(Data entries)
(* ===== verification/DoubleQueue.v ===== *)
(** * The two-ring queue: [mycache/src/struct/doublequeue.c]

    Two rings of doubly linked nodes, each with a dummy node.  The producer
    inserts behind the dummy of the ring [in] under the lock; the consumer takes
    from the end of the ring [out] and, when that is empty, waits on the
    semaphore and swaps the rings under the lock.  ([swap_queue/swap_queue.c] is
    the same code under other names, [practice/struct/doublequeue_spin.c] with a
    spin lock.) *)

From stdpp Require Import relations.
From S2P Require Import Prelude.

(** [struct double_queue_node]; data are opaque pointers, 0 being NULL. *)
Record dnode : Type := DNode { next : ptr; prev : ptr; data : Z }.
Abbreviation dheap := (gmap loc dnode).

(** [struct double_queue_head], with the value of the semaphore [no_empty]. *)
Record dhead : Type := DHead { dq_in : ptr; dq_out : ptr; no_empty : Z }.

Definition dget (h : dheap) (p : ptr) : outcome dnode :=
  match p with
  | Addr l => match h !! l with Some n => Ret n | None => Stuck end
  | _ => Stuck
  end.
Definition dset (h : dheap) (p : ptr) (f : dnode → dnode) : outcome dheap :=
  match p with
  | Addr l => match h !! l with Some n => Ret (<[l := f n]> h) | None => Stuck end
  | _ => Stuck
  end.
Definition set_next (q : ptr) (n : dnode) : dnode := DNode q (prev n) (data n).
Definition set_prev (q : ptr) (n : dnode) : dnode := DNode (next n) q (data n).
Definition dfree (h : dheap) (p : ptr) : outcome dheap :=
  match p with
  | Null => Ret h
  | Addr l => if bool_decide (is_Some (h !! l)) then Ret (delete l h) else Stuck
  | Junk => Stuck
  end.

Assignment
Please copy every line of the data that carries the string "lock".

Output for this exercise
    inserts behind the dummy of the ring [in] under the lock; the consumer takes
    semaphore and swaps the rings under the lock.  ([swap_queue/swap_queue.c] is
    spin lock.) *)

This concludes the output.